──────── Material for this task

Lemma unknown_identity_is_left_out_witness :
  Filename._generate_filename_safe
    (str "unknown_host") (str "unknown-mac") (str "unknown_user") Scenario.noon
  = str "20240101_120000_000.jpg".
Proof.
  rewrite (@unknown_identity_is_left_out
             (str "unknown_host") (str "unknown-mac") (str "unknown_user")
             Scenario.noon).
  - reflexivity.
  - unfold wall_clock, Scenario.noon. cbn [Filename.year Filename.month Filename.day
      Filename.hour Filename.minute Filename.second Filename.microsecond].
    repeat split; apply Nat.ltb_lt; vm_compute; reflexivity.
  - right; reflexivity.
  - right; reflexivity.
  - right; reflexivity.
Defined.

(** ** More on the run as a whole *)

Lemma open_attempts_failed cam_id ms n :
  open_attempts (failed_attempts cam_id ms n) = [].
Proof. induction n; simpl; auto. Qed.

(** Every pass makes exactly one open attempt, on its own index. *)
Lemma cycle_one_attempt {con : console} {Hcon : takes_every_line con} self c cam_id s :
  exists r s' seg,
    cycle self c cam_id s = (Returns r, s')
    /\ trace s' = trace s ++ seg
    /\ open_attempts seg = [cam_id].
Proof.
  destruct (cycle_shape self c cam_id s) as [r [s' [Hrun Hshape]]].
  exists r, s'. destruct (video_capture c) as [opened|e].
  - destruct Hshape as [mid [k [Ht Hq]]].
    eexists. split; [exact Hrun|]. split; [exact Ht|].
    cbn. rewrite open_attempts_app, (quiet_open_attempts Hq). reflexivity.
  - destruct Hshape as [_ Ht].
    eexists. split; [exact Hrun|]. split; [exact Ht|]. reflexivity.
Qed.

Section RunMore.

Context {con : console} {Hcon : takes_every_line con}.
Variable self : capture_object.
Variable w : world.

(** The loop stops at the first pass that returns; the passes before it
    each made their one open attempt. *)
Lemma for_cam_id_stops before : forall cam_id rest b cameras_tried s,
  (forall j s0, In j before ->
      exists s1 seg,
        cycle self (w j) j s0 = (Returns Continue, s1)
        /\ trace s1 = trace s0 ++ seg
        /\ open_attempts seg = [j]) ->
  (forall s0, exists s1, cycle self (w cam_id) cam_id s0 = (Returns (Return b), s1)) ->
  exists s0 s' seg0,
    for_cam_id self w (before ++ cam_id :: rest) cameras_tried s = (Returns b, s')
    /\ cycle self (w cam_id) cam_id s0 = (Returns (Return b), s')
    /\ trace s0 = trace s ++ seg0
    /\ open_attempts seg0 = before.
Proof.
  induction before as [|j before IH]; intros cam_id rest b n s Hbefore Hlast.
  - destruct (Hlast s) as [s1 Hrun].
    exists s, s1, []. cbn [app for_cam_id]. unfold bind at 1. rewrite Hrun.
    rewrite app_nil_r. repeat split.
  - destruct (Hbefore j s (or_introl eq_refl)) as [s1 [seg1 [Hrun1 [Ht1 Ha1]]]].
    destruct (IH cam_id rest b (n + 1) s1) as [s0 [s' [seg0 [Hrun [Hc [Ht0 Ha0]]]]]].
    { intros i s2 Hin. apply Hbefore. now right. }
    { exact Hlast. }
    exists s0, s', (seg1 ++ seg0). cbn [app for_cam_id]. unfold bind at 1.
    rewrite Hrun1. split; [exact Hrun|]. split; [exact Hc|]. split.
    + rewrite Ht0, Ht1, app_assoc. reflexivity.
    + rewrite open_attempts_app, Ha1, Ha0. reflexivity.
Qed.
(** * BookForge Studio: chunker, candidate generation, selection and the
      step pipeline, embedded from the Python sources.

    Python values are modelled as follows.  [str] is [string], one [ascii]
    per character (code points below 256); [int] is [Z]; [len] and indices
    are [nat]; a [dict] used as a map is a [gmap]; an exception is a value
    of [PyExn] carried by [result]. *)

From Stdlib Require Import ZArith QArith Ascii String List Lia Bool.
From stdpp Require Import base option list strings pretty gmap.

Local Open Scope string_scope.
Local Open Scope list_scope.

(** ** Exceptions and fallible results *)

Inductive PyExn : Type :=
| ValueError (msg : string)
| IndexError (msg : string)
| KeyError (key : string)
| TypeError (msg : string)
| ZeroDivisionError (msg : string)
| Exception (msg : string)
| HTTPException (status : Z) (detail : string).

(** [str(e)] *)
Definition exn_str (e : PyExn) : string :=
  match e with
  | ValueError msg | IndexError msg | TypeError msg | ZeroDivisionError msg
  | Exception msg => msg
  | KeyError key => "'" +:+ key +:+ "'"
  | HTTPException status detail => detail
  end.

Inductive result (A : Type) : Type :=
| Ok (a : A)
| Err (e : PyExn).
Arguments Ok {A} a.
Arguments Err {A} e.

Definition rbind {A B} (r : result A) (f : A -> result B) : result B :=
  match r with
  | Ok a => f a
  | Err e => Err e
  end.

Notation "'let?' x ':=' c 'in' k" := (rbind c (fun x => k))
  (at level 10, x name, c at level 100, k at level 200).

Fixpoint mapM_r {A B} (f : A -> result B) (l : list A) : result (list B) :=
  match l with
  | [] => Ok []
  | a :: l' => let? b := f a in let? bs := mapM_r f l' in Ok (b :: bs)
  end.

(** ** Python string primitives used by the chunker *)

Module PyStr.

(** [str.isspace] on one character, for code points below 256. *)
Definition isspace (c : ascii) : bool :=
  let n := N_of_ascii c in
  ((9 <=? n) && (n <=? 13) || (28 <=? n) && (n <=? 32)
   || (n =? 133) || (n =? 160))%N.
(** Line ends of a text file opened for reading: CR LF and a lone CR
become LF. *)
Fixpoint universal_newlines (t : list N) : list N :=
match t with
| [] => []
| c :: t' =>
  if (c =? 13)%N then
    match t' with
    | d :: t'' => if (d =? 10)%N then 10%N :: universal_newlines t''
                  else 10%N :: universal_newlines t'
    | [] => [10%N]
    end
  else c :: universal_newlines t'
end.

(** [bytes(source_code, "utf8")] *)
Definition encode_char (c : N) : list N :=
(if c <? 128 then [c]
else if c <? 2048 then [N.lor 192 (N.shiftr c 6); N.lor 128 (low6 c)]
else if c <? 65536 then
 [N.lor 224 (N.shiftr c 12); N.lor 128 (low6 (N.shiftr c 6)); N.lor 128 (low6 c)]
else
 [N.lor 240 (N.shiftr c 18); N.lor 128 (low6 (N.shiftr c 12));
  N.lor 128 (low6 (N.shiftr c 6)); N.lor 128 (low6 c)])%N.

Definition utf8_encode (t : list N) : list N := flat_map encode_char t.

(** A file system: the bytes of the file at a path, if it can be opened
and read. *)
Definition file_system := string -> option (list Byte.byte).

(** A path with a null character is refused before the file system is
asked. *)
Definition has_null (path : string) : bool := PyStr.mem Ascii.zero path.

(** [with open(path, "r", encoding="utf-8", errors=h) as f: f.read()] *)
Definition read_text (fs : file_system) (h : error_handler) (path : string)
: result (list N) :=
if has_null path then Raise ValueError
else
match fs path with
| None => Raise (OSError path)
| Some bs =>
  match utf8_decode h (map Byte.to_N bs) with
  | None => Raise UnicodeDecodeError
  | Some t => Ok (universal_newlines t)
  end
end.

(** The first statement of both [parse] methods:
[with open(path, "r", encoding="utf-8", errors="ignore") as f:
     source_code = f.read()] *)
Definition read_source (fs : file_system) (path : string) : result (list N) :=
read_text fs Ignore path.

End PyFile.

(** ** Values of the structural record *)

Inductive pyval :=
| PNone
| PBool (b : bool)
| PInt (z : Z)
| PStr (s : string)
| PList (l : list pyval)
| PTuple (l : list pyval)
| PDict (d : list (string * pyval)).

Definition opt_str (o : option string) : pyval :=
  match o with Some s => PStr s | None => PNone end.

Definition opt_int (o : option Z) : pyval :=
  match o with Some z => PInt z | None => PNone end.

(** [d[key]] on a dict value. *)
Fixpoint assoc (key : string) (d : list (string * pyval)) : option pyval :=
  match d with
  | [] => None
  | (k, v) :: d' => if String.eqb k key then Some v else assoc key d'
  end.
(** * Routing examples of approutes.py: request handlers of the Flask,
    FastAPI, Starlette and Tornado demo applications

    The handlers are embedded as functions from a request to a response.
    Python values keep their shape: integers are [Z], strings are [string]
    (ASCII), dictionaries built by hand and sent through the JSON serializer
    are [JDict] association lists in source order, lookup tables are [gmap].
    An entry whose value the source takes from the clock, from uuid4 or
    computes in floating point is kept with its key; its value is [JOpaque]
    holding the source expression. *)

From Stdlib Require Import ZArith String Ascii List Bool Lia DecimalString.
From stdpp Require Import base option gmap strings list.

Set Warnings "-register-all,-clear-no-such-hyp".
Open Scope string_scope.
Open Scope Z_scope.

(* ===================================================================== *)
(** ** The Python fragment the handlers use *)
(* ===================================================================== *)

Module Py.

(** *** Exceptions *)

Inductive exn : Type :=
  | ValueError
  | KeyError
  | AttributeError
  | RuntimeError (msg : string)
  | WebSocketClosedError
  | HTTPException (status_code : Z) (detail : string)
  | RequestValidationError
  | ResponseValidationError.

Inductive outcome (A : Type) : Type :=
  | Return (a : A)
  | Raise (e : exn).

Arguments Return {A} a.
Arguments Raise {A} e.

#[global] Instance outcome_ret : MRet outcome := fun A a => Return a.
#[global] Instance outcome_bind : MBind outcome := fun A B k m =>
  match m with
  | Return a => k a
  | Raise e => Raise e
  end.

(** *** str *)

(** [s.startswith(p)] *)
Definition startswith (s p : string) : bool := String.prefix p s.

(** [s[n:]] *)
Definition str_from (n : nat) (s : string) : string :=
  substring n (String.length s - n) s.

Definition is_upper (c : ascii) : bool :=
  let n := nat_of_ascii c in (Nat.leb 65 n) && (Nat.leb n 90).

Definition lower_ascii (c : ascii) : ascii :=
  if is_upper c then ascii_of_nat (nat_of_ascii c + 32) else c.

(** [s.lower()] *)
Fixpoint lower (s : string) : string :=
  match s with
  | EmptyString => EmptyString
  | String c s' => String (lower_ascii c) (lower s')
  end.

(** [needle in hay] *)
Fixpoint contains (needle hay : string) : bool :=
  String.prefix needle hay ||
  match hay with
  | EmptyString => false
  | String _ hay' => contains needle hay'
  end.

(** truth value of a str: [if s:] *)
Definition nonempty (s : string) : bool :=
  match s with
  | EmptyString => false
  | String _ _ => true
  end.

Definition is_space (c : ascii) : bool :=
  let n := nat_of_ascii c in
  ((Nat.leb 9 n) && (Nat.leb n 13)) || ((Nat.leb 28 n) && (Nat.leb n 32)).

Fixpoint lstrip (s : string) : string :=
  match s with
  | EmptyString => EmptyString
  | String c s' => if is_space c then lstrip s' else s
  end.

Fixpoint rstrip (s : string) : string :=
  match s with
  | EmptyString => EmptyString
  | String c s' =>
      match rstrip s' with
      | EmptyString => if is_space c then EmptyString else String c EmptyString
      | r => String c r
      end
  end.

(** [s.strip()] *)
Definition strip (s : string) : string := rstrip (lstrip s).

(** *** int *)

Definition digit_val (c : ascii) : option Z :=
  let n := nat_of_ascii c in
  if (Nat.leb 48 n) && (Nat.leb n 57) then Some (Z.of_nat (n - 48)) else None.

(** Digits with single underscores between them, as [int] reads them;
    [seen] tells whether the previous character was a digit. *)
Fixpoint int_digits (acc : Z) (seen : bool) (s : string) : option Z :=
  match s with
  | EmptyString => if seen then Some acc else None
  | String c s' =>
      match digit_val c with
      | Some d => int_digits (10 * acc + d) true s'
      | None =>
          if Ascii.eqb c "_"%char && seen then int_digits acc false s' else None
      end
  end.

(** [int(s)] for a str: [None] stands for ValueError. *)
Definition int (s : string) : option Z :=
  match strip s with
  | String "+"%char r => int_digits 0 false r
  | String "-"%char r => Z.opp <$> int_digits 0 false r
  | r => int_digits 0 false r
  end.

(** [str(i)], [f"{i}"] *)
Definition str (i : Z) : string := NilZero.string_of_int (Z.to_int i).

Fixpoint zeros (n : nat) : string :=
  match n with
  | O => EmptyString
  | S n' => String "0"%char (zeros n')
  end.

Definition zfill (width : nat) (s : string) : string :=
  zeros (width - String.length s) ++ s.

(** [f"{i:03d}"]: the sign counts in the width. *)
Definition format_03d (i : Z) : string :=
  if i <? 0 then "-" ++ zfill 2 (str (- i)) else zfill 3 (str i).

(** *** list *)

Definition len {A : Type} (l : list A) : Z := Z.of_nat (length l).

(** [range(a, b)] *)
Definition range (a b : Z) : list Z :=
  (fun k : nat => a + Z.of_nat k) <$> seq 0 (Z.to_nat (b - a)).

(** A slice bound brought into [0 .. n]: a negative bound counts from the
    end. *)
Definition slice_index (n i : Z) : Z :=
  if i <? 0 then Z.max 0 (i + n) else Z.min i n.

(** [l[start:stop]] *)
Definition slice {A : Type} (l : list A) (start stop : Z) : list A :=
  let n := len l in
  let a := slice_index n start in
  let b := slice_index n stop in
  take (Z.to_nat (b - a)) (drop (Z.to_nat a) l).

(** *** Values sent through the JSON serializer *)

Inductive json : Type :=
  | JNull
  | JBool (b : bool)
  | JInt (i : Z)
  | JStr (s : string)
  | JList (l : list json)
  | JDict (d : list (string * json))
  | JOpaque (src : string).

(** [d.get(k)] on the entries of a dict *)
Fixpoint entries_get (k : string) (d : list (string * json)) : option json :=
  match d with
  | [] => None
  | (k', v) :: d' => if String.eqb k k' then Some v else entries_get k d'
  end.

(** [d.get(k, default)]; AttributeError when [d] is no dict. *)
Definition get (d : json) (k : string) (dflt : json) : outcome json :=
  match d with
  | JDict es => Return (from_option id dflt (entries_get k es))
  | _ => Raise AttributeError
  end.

────────────────

§ Work task
Please reproduce the closing stretch of the records, from the line with "(fun k : nat" through the last line, exactly as it stands.

§ Response below
  (fun k : nat => a + Z.of_nat k) <$> seq 0 (Z.to_nat (b - a)).

(** A slice bound brought into [0 .. n]: a negative bound counts from the
    end. *)
Definition slice_index (n i : Z) : Z :=
  if i <? 0 then Z.max 0 (i + n) else Z.min i n.

(** [l[start:stop]] *)
Definition slice {A : Type} (l : list A) (start stop : Z) : list A :=
  let n := len l in
  let a := slice_index n start in
  let b := slice_index n stop in
  take (Z.to_nat (b - a)) (drop (Z.to_nat a) l).

(** *** Values sent through the JSON serializer *)

Inductive json : Type :=
  | JNull
  | JBool (b : bool)
  | JInt (i : Z)
  | JStr (s : string)
  | JList (l : list json)
  | JDict (d : list (string * json))
  | JOpaque (src : string).

(** [d.get(k)] on the entries of a dict *)
Fixpoint entries_get (k : string) (d : list (string * json)) : option json :=
  match d with
  | [] => None
  | (k', v) :: d' => if String.eqb k k' then Some v else entries_get k d'
  end.

(** [d.get(k, default)]; AttributeError when [d] is no dict. *)
Definition get (d : json) (k : string) (dflt : json) : outcome json :=
  match d with
  | JDict es => Return (from_option id dflt (entries_get k es))
  | _ => Raise AttributeError
  end.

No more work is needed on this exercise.